What is required:
Look below for the line containing "Local Open Scope string_scope."; from there through the line containing "(at level 10, x", both lines included, please set down each line exactly and nothing else.

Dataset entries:
---------------

(** * Telltale: the diagnostic engine and its truth-table harness

    A shallow embedding of [telltale/core/models.py],
    [telltale/core/diagnostic.py] and [telltale/core/truth_table.py].

    The engine is written as Cypher queries run against a graph store.  The
    queries are embedded clause by clause: every [WITH]/[collect]/[UNWIND]
    stage of a query is one definition below, over a read snapshot of the
    stored graph.  Numbers (sensor values, thresholds) are canonical
    rationals [Qc]: the rational that a stored or given number denotes,
    compared by value.  Where the code computes with floats
    ([threshold - 0.1]) the result is rounded as binary64 arithmetic rounds
    it ([binary64]). *)

From Stdlib Require Import QArith Qcanon.
From stdpp Require Import base decidable option list sorting strings gmap.

Local Open Scope string_scope.
Local Open Scope list_scope.

(* ===================================================================== *)
(** * models.py *)
(* ===================================================================== *)

(** [class EvidenceStrength(str, Enum)] *)
Inductive EvidenceStrength :=
  | CONFIRMS
  | RULES_OUT
  | SUGGESTS
  | SUGGESTS_AGAINST
  | INCONCLUSIVE.

#[global] Instance EvidenceStrength_eq_dec : EqDecision EvidenceStrength.
Proof. solve_decision. Defined.

(** The node label: [FailureMode], [Observation] or [SensorReading]. *)
Inductive NodeType := FailureModeT | ObservationT | SensorReadingT.

#[global] Instance NodeType_eq_dec : EqDecision NodeType.
Proof. solve_decision. Defined.

(** [class Node]: the element id given by the store, the name and the
    label.  Two nodes are the same node when the records are equal. *)
Record Node := mkNode {
  node_id : nat;
  node_name : string;
  node_type : NodeType
}.
Definition res_bind {A B} (m : res A) (k : A -> res B) : res B :=
  match m with
  | Ret a => k a
  | Raise e => Raise e
  | Stuck => Stuck
  end.

Declare Scope res_scope.
Delimit Scope res_scope with res.
Notation "'let*' x ':=' m 'in' k" := (res_bind m (fun x => k))
  (at level 10, x name, m at level 100, k at level 200) : res_scope.

(** ** Search values: integers and the two infinite floats *)

Inductive value : Type :=
  | NegInf
  | Fin (z : Z)
  | PosInf.

#[global] Instance value_eq_dec : EqDecision value.
Proof. solve_decision. Defined.

(** [a <= b] on Python numbers. *)
Definition vle (a b : value) : bool :=
  match a, b with
  | NegInf, _ => true
  | _, PosInf => true
  | Fin x, Fin y => x <=? y
  | _, _ => false
  end.

(** [a < b]. *)
Definition vlt (a b : value) : bool := negb (vle b a).

(** Python's [max(a, b)] keeps [a] unless [b > a]; [min(a, b)] keeps [a]
    unless [b < a]. *)
Definition vmax (a b : value) : value := if vlt a b then b else a.
Definition vmin (a b : value) : value := if vlt b a then b else a.

(** ** The game-state interface *)

Class Game : Type := {
  State : Type;
  Action : Type;
  Loc : Type;
  Cell : Type;
  Action_eq_dec :: EqDecision Action;
  actions : State -> list Action;
  result : State -> Action -> State;
  terminal_test : State -> bool;
  utility : State -> Z -> value;
  player : State -> Z;
  locs : State -> Loc * Loc;
  liberties : State -> Loc -> list Cell;
  _has_liberties : State -> Z -> bool;
}.

(** Indexing a 2-tuple with a Python integer: negative indices count from
    the end, anything outside [-2 .. 1] raises [IndexError]. *)
Definition tuple2_get {A} (t : A * A) (i : Z) : res A :=
  if (i =? 0) || (i =? -2) then Ret (fst t)
  else if (i =? 1) || (i =? -1) then Ret (snd t)
  else Raise IndexError.

Section AlphaBeta.
Context {G : Game}.
#[local] Open Scope res_scope.
(** The analyzer returns; [sort_by] and [available_only] are what the
    phrase tests on the lower-cased query assign. *)
Lemma analyze_query_intent_returns q :
  ∃ i, analyze_query_intent q = Ok i
       ∧ sort_by i = rating_intent (str_lower q) (price_intent (str_lower q))
       ∧ intent_available_only i
         = if any_in available_phrases (str_lower q) then Some true else None.
Proof.
  unfold analyze_query_intent.
  destruct (price_bound_returns "under " (str_lower q)) as [mx ->].
  destruct (price_bound_returns "over " (str_lower q)) as [mn ->].
  simpl. eauto.
Qed.

(** C9: when the lower-cased query holds a price phrase and a rating
    phrase, [sort_by] is the value of the rating tests: [rating_desc] for
    a quality phrase, otherwise [rating_asc]. *)
Theorem rating_intent_overrides_price_intent q :
  any_in cheap_phrases (str_lower q) || any_in expensive_phrases (str_lower q) = true →
  any_in best_phrases (str_lower q) || any_in worst_phrases (str_lower q) = true →
  ∃ i, analyze_query_intent q = Ok i
       ∧ sort_by i = Some (if any_in best_phrases (str_lower q)
                           then rating_desc else rating_asc).
Proof.
  intros _ Hr. destruct (analyze_query_intent_returns q) as (i & Hi & Hs & _).
  exists i. split; [done|]. rewrite Hs. unfold rating_intent.
  destruct (any_in best_phrases (str_lower q)) eqn:Eb; [done|].
  apply orb_true_iff in Hr as [Hr|Hr]; [done|]. by rewrite Hr.
Qed.

Lemma rating_intent_overrides_price_intent_witness :
  ∃ i, analyze_query_intent "Cheapest of the worst rated phones" = Ok i
       ∧ sort_by i = Some rating_asc.
Proof.
  destruct (rating_intent_overrides_price_intent "Cheapest of the worst rated phones")
    as (i & Hi & Hs).
  - vm_compute. reflexivity.
  - vm_compute. reflexivity.
  - exists i. split; [exact Hi|exact Hs].
Defined.

(** C10: [available_only] is set to [True] exactly when the lower-cased
    query holds one of the phrases "available", "in stock", "buy now" as a
    contiguous part, and is left unset otherwise.  The tests are substring
    tests: a query that holds "available" inside a longer word, as
    "unavailable" does, sets it. *)
Theorem available_substring_sets_available_only q :
  ∃ i, analyze_query_intent q = Ok i
       ∧ (intent_available_only i = Some true
          ↔ ∃ phrase pre post,
              phrase ∈ ["available"; "in stock"; "buy now"]
              ∧ str_lower q = pre +:+ phrase +:+ post)
       ∧ (intent_available_only i = Some true ∨ intent_available_only i = None)
       ∧ (∀ pre post, q = pre +:+ "available" +:+ post →
                      intent_available_only i = Some true).
Proof.
  destruct (analyze_query_intent_returns q) as (i & Hi & _ & Ha).
  exists i. split; [done|]. rewrite Ha.
  assert (Hany : any_in available_phrases (str_lower q) = true
                 ↔ ∃ phrase pre post,
                     phrase ∈ ["available"; "in stock"; "buy now"]
                     ∧ str_lower q = pre +:+ phrase +:+ post).
  { unfold any_in. rewrite existsb_exists. split.
    - intros (phrase & Hin & (pre & post & Hq)%str_contains_spec).
      exists phrase, pre, post. split; [|done]. by apply list_elem_of_In.
    - intros (phrase & pre & post & Hin & Hq). exists phrase.
      split; [by apply list_elem_of_In|]. apply str_contains_spec. eauto. }
  split; [|split].
  - rewrite <- Hany.
    destruct (any_in available_phrases (str_lower q)); split; done.
  - destruct (any_in available_phrases (str_lower q)); [by left|by right].
  - intros pre post Hq.
    assert (Hc : str_contains "available" (str_lower q) = true).
    { apply str_contains_lower; [done|]. apply str_contains_spec. eauto. }
    assert (any_in available_phrases (str_lower q) = true) as ->; [|done].
    unfold any_in, available_phrases. simpl. by rewrite Hc.
Qed.
(** * Millennium BLE proxy firmware: protocol codec, links and relay

    Shallow embedding of the firmware under
    [tools/dev-tools/proxies/firmware/millennium/src]:
    - [protocol.h], [protocol.c]: XOR checksum and the display decoder;
    - [ble_peripheral.c]: the link towards the chess app;
    - [ble_central.c]: the link towards the real board;
    - [main.c]: the two forwarding callbacks.

    Bytes ([uint8_t]) are integers of [Z] in [0, 256); conversions to
    [uint8_t] are written out with [Z.land _ 255].  A buffer handed over as
    pointer and length is the list of its bytes.  Functions with effects
    return the trace of the calls they make to the console sink, to the
    Zephyr logger and to the Bluetooth stack; the results of calls into the
    Bluetooth stack are inputs of the model. *)

From Stdlib Require Import ZArith List String Ascii Bool Lia.
From Stdlib Require Decimal DecimalString.
Import ListNotations.

Open Scope Z_scope.

(** ** Common types *)

(** [usb_console.h]: [traffic_dir_t]. *)
Inductive traffic_dir_t : Type :=
| DIR_APP_TO_BOARD
| DIR_BOARD_TO_APP.

(** Zephyr logging macros [LOG_ERR], [LOG_WRN], [LOG_INF], [LOG_DBG]. *)
Inductive log_level : Type := ERR | WRN | INF | DBG.

(** A [struct bt_conn *] that is not [NULL]. *)
Definition bt_conn : Type := nat.

(** What a function does to the outside, in call order.  [LOG] keeps the
    format string and the integer arguments apart.  [enter] records the entry
    into a firmware function whose invocations are counted. *)
Inductive event : Type :=
| usb_console_log_traffic (dir : traffic_dir_t) (data : list Z)
| usb_console_log_decoded (dir : traffic_dir_t) (msg : string)
| usb_console_log_status (msg : string)
| LOG (lvl : log_level) (fmt : string) (args : list Z)
| bt_gatt_write_without_response (conn : bt_conn) (handle : Z) (data : list Z)
| bt_gatt_notify (conn : bt_conn) (attr : nat) (data : list Z)
| bt_le_scan_start
| bt_conn_unref (conn : bt_conn)
| enter (function : string).

Definition trace : Type := list event.

(** Observations on a trace: the entries into the function [name], the
    writes without response, the notifications and the scan starts. *)
Definition entries (name : string) (t : trace) : nat :=
  List.length
    (filter (fun e => match e with
                      | enter f => String.eqb f name
                      | _ => false
                      end) t).

Definition gatt_writes (t : trace) : trace :=
  filter (fun e => match e with
                   | bt_gatt_write_without_response _ _ _ => true
                   | _ => false
                   end) t.

Definition gatt_notifies (t : trace) : trace :=
  filter (fun e => match e with
                   | bt_gatt_notify _ _ _ => true
                   | _ => false
                   end) t.

Definition scan_starts (t : trace) : nat :=
  List.length
    (filter (fun e => match e with
                      | bt_le_scan_start => true
                      | _ => false
                      end) t).

(** [errno] values returned negated by the links. *)
Definition ENOTCONN : Z := 128.
Definition EINVAL : Z := 22.

(** Sequencing of computations that can fail. *)
Notation "x <- a ;; k" :=
  (match a with Some x => k | None => None end)
  (at level 61, a at next level, right associativity).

---------------

Task answer:
Local Open Scope string_scope.
Local Open Scope list_scope.

(* ===================================================================== *)
(** * models.py *)
(* ===================================================================== *)

(** [class EvidenceStrength(str, Enum)] *)
Inductive EvidenceStrength :=
  | CONFIRMS
  | RULES_OUT
  | SUGGESTS
  | SUGGESTS_AGAINST
  | INCONCLUSIVE.

#[global] Instance EvidenceStrength_eq_dec : EqDecision EvidenceStrength.
Proof. solve_decision. Defined.

(** The node label: [FailureMode], [Observation] or [SensorReading]. *)
Inductive NodeType := FailureModeT | ObservationT | SensorReadingT.

#[global] Instance NodeType_eq_dec : EqDecision NodeType.
Proof. solve_decision. Defined.

(** [class Node]: the element id given by the store, the name and the
    label.  Two nodes are the same node when the records are equal. *)
Record Node := mkNode {
  node_id : nat;
  node_name : string;
  node_type : NodeType
}.
Definition res_bind {A B} (m : res A) (k : A -> res B) : res B :=
  match m with
  | Ret a => k a
  | Raise e => Raise e
  | Stuck => Stuck
  end.

Declare Scope res_scope.
Delimit Scope res_scope with res.
Notation "'let*' x ':=' m 'in' k" := (res_bind m (fun x => k))
  (at level 10, x name, m at level 100, k at level 200) : res_scope.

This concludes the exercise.